* _Your task_:
After finding the line with "Definition digitOrUpper (c" in the entries below, retype exactly each line from there through the line with "(** [this.needReplaceExtNames], [[]]", including that final line.

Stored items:

════════════════

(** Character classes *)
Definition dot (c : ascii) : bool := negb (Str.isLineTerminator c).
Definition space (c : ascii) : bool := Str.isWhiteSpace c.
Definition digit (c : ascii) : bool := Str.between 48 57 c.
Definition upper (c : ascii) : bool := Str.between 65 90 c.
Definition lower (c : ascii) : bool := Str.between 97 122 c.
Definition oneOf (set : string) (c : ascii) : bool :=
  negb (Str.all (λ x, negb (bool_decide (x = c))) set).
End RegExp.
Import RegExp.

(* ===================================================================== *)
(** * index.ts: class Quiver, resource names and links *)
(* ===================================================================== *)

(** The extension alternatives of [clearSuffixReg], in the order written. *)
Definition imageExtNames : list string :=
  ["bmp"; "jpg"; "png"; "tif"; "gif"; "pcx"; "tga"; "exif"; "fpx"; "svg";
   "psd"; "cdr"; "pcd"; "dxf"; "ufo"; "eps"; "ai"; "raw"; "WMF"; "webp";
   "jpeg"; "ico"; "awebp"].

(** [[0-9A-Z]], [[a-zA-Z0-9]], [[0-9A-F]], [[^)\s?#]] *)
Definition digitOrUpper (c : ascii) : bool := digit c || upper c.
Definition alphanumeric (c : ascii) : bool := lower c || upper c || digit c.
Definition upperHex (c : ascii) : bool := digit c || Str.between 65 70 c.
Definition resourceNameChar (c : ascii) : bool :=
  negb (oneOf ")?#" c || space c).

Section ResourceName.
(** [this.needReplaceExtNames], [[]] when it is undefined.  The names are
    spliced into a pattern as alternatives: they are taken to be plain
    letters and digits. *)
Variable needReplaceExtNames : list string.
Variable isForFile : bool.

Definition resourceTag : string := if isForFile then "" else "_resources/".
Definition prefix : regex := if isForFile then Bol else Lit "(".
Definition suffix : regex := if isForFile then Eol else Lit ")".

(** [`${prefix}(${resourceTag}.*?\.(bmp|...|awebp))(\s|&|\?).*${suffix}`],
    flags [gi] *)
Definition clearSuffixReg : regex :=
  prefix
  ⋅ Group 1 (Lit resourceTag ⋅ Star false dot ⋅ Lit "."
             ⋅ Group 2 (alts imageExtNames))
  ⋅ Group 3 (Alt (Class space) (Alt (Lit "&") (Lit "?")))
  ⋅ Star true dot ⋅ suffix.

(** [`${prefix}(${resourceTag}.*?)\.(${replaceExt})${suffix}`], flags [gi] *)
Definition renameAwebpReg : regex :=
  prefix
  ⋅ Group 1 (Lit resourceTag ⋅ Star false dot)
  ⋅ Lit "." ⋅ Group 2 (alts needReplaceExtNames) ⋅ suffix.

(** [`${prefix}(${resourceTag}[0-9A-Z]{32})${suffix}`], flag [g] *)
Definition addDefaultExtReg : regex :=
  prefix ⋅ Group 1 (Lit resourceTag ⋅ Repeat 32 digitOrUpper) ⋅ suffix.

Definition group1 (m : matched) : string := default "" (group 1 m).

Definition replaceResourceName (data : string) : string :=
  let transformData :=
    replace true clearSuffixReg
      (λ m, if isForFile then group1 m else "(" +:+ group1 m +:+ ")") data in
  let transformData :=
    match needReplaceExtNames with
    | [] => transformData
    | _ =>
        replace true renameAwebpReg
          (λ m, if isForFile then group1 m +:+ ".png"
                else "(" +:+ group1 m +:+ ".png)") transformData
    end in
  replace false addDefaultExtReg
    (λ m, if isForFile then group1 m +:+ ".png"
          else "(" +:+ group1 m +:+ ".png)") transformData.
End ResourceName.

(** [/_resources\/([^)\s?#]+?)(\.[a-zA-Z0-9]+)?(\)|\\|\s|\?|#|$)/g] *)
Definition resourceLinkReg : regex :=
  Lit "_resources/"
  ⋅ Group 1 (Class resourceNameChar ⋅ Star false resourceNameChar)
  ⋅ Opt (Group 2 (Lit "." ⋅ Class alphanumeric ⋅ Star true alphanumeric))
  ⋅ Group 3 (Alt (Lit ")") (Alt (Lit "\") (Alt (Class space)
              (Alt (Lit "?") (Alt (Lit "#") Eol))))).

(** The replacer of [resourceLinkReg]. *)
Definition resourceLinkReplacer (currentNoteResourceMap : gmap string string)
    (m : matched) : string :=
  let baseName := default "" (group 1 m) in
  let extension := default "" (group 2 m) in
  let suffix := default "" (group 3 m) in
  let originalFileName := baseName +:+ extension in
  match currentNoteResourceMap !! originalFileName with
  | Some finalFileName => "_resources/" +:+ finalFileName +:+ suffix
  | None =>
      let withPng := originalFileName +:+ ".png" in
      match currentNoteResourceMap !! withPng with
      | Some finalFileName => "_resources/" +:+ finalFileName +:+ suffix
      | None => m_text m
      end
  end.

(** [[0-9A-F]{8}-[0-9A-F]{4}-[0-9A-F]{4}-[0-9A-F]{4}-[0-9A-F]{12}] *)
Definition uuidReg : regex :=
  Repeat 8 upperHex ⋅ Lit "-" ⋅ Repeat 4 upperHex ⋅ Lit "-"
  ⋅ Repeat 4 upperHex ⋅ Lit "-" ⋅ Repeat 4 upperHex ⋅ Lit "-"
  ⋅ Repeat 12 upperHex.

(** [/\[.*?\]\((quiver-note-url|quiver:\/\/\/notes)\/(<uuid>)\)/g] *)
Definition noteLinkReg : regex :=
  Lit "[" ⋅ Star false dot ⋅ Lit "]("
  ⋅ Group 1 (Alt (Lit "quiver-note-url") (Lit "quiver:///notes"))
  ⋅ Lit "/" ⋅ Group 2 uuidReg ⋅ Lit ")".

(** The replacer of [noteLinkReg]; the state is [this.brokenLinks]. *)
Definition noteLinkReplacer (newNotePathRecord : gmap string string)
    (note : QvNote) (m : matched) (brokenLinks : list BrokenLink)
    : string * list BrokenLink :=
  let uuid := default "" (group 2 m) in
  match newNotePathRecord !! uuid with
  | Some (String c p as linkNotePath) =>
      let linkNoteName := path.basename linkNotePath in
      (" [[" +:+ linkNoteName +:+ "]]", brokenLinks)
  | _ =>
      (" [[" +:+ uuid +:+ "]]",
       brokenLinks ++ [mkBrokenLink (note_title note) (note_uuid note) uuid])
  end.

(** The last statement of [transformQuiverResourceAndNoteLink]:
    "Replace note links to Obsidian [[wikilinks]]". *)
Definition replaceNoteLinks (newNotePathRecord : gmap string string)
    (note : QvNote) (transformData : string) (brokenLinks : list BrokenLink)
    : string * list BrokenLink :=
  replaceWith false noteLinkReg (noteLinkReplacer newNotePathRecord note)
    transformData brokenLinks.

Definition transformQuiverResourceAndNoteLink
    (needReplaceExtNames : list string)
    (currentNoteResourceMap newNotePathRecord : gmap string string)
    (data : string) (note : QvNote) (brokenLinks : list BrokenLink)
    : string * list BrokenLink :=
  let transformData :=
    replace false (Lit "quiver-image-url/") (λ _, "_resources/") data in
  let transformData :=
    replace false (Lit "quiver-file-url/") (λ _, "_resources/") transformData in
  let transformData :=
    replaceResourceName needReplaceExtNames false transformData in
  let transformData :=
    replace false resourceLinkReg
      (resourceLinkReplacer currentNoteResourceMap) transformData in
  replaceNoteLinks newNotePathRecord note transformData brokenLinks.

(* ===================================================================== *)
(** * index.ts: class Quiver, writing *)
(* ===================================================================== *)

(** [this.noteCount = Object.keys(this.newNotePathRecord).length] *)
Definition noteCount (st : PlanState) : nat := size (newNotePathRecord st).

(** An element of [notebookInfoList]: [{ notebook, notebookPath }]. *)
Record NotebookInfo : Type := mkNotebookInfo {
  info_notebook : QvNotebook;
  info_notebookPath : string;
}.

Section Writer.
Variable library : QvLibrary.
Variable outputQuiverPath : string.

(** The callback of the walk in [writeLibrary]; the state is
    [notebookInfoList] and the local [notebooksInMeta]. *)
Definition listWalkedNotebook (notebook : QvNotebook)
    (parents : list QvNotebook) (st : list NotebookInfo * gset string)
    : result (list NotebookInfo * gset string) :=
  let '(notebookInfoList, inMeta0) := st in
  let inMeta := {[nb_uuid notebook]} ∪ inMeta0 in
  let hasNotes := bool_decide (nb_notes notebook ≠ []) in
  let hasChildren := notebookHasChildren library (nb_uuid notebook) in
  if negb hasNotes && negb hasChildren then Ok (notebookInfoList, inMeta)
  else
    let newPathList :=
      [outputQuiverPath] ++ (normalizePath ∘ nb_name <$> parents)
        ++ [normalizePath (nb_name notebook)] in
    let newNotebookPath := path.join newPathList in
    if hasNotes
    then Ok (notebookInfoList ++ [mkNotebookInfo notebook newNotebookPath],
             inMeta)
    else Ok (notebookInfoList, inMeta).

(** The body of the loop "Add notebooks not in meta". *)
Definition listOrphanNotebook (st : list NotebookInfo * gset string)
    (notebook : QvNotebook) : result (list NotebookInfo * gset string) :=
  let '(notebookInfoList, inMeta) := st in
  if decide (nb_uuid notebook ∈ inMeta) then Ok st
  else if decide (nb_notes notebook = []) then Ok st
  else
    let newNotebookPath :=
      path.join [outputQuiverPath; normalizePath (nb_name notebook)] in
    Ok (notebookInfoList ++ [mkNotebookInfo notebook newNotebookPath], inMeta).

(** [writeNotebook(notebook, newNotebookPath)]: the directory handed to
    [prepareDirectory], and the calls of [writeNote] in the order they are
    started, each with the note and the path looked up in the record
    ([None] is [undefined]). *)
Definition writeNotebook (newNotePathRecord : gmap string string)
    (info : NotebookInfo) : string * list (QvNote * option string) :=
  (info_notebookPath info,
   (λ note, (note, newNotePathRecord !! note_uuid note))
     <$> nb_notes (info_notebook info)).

════════════════

* _Completed exercise_:
Definition digitOrUpper (c : ascii) : bool := digit c || upper c.
Definition alphanumeric (c : ascii) : bool := lower c || upper c || digit c.
Definition upperHex (c : ascii) : bool := digit c || Str.between 65 70 c.
Definition resourceNameChar (c : ascii) : bool :=
  negb (oneOf ")?#" c || space c).

Section ResourceName.
(** [this.needReplaceExtNames], [[]] when it is undefined.  The names are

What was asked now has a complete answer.